Inloggen met behulp van een LAN-faxstuurprogramma

1Open het eigenschappenvenster van de printer en klik op het tabblad [Geavanceerde opties].

1Schakel het selectievakje [Gebruikersverificatie] in.

2Als u het log-in wachtwoord wilt coderen, klik dan op [Driver coderingstoets...].

Als u het wachtwoord niet wilt coderen, gaat u door naar stap 6.

3Geef de coderingssleutel van het stuurprogramma op die al is ingesteld op het apparaat.

4Klik op [OK] om het dialoogvenster [Coderingssleutel stuurprogramma] te sluiten.
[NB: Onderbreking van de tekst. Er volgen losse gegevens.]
(** * alx-polly: response submission, duplicate prevention and poll lifecycle

    A shallow embedding of the server actions of
    [app/lib/actions/response-actions.ts] and
    [app/lib/actions/poll-actions.ts], of the zod schema they validate
    with, and of the Supabase client surface they consume, followed by
    the properties of the submission flow.

    Layout:
    - [Js]              JavaScript strings as UTF-16 code units, truthiness,
                        the string iterator behind [Array.from];
    - [Zod]             issues, [safeParse] results, the [uuid] check;
    - [Supabase]        rows, replies, the client interface, the call log;
    - [Runtime]         the state-and-exception monad the actions run in;
    - [ResponseActions] [emojiResponseSchema], [submitEmojiResponse];
    - [PollActions]     [createPoll], [submitVote], [deletePoll];
    - [MemStore]        an executable store with constraints and policies;
    - [PollQueries], [AuthActions], [Middleware], [PollCreateForm],
      [PollCard]        the remaining actions, the cookie writer and the
                        form handlers;
    - [Awaited]         the response action with awaits that may reject;
    - the theorems. *)

From Stdlib Require Import List NArith Bool String Ascii Lia Arith.
Import ListNotations.

Set Implicit Arguments.

(* ===================================================================== *)
(** ** JavaScript values *)
(* ===================================================================== *)

Module Js.

(** A JavaScript string is a finite sequence of 16-bit code units. *)
Definition JsString := list N.

(** String literals of the source are ASCII; [js] gives their code units. *)
Definition js (s : string) : JsString :=
    map N_of_ascii (list_ascii_of_string s).

(** [a === b] on strings. *)
Fixpoint jeqb (a b : JsString) : bool :=
    match a, b with
    | [], [] => true
    | x :: a', y :: b' => N.eqb x y && jeqb a' b'
    | _, _ => false
    end.

(** A string is falsy exactly when it is empty. *)
Definition truthy (s : JsString) : bool :=
    match s with [] => false | _ :: _ => true end.

(** [a || b] on strings. *)
Definition or_else (a b : JsString) : JsString :=
    if truthy a then a else b.

Arguments js : simpl never.

(** Surrogate ranges of UTF-16. *)
Definition is_lead_surrogate (c : N) : bool :=
    (N.leb 0xD800 c && N.leb c 0xDBFF)%N.
Definition is_trail_surrogate (c : N) : bool :=
    (N.leb 0xDC00 c && N.leb c 0xDFFF)%N.

(** [Array.from(str)]: the string iterator yields one element per code
      point; a lead surrogate directly followed by a trail surrogate is one
      element of two units, every other unit (lone surrogates included) is
      an element of its own. *)
Fixpoint Array_from (s : JsString) : list JsString :=
    match s with
    | [] => []
    | c :: rest =>
        match rest with
        | d :: rest' =>
            if is_lead_surrogate c && is_trail_surrogate d
            then [c; d] :: Array_from rest'
            else [c] :: Array_from rest
        | [] => [[c]]
        end
    end.

(** Values that can reach a [catch] clause in the modelled code: the
      error objects of the Supabase client and the [TypeError] of a
      property read on [null] or [undefined]. *)
Record PostgrestError := { code : JsString; message : JsString }.
Record AuthError := { auth_message : JsString }.

Inductive Thrown :=
  | ThrownPostgrest (e : PostgrestError)
  | ThrownTypeError (msg : JsString).

(** [error.message] of a caught value. *)
Definition message_of (t : Thrown) : JsString :=
    match t with
    | ThrownPostgrest e => message e
    | ThrownTypeError m => m
    end.

End Js.
Import Js.

(* ===================================================================== *)
(** ** zod *)
(* ===================================================================== *)

Module Zod.

Record ZodIssue := { path : JsString; issue_message : JsString }.

(** Result of [schema.safeParse(input)]: [{success: true, data}] or
      [{success: false, error: {issues}}]. *)
Inductive SafeParse :=
  | ParseOk
  | ParseErr (issues : list ZodIssue).

(** The [uuid()] check of [z.string()] and its default message belong to
      the zod package, which is not part of the repository; the actions
      are stated for any such check. *)
Record ZodLib := {
    uuid : JsString -> bool;
    uuid_message : JsString
  }.

(** [z.string().uuid()] on a string input, reported at object key [key]. *)
Definition string_uuid (z : ZodLib) (key s : JsString) : list ZodIssue :=
    if uuid z s then [] else [ {| path := key; issue_message := uuid_message z |} ].

(** [z.string().refine(check, {message})] on a string input. *)
Definition string_refine (check : JsString -> bool) (msg key s : JsString)
    : list ZodIssue :=
    if check s then [] else [ {| path := key; issue_message := msg |} ].

(** [z.object] parses its keys in declaration order and collects their
      issues in that order; the parse succeeds when there is none. *)
Definition object_result (issues : list ZodIssue) : SafeParse :=
    match issues with
    | [] => ParseOk
    | _ :: _ => ParseErr issues
    end.

Definition is_hex (c : N) : bool :=
    ((N.leb 48 c && N.leb c 57) || (N.leb 65 c && N.leb c 70)
     || (N.leb 97 c && N.leb c 102))%N.

Fixpoint hex_run (n : nat) (s : JsString) : option JsString :=
    match n with
    | O => Some s
    | S n' => match s with
              | c :: s' => if is_hex c then hex_run n' s' else None
              | [] => None
              end
    end.

Definition dash (s : JsString) : option JsString :=
    match s with
    | c :: s' => if N.eqb c 45 then Some s' else None
    | [] => None
    end.

Definition and_then {A B} (o : option A) (f : A -> option B) : option B :=
    match o with Some a => f a | None => None end.

(** Modelled from the spec: the "UUID-shaped string" of the data model,
      where the zod package is missing: five groups of 8, 4, 4, 4 and 12
      hexadecimal digits separated by dashes, and nothing else. *)
Definition uuid_shaped (s : JsString) : bool :=
    match and_then (and_then (and_then (and_then (and_then (and_then
          (and_then (and_then (hex_run 8 s) dash) (hex_run 4)) dash)
          (hex_run 4)) dash) (hex_run 4)) dash) (hex_run 12) with
    | Some [] => true
    | _ => false
    end.

Definition zod_default : ZodLib :=
    {| uuid := uuid_shaped; uuid_message := js "Invalid uuid" |}.

End Zod.
Import Zod.

(* ===================================================================== *)
(** ** The Supabase client surface used by the actions *)
(* ===================================================================== *)

Module Supabase.

Record User := { id : JsString }.

(** [{ data: { user }, error }] of [supabase.auth.getUser()]. *)
Record AuthReply := { user : option User; auth_error : option AuthError }.

(** A row of table [votes] as the actions write it: ballot votes carry
      [option_id], emoji reactions carry [content] and [type]; a column
      left out of the insert payload is [NULL]. *)
Record VoteRow := {
    vote_poll_id : JsString;
    vote_user_id : option JsString;
    vote_option_id : option JsString;
    vote_content : option JsString;
    vote_type : option JsString
  }.

(** Payload of the insert into [polls] and the stored row. *)
Record NewPoll := { title : JsString; created_by : JsString }.
Record PollRow := {
    poll_id : JsString;
    poll_title : JsString;
    poll_created_by : option JsString
  }.

Record OptionRow := {
    option_poll_id : JsString;
    option_text : JsString;
    option_order : nat
  }.

(** [{ data, error }] of a query ending in [.single()]. The two fields
      are read independently by the callers. *)
Record SingleReply (A : Type) := {
    reply_data : option A;
    reply_error : option PostgrestError
  }.
Arguments reply_data {A} _.
Arguments reply_error {A} _.

(** The calls an action makes on its client, one operation per chain of
      the source; every call may change the backend state. *)
Class Backend (St : Type) := {
(** [supabase.auth.getUser()] *)
    auth_getUser : St -> AuthReply * St;
(** [from('votes').select('id').eq('poll_id', p).eq('user_id', u)
        .eq('content', c).single()] *)
    votes_select_single :
      JsString -> JsString -> JsString -> St -> SingleReply VoteRow * St;
(** [from('votes').insert(row)], giving [{ error }] *)
    votes_insert : VoteRow -> St -> option PostgrestError * St;
(** [from('polls').insert(row).select('id').single()], [data.id] *)
    polls_insert_single : NewPoll -> St -> SingleReply JsString * St;
(** [from('poll_options').insert(rows)] *)
    poll_options_insert : list OptionRow -> St -> option PostgrestError * St;
(** [from('polls').delete().eq('id', id)] *)
    polls_delete_eq_id : JsString -> St -> option PostgrestError * St
  }.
5Klik op [OK] om het dialoogvenster met de eigenschappen van de printer te sluiten.

6Open het document dat u wilt verzenden vanuit een toepassing.

7Selecteer [LAN-Fax Generic] als printer en start de afdruktaak.

Het dialoogvenster [LAN-Fax Generic] wordt geopend.

8Klik op het tabblad [Gebruikersinstellingen].

9Geef de log-in gebruikersnaam en het wachtwoord voor gebruikersverificatie op die al zijn ingesteld op het apparaat of de server.

10Klik op [Verzenden], [Verzenden & Afdrukken] of [Afdrukken].

Als u een ongeldige gebruikersnaam of een ongeldig wachtwoord opgeeft, wordt het verzenden en/of afdrukken niet gestart.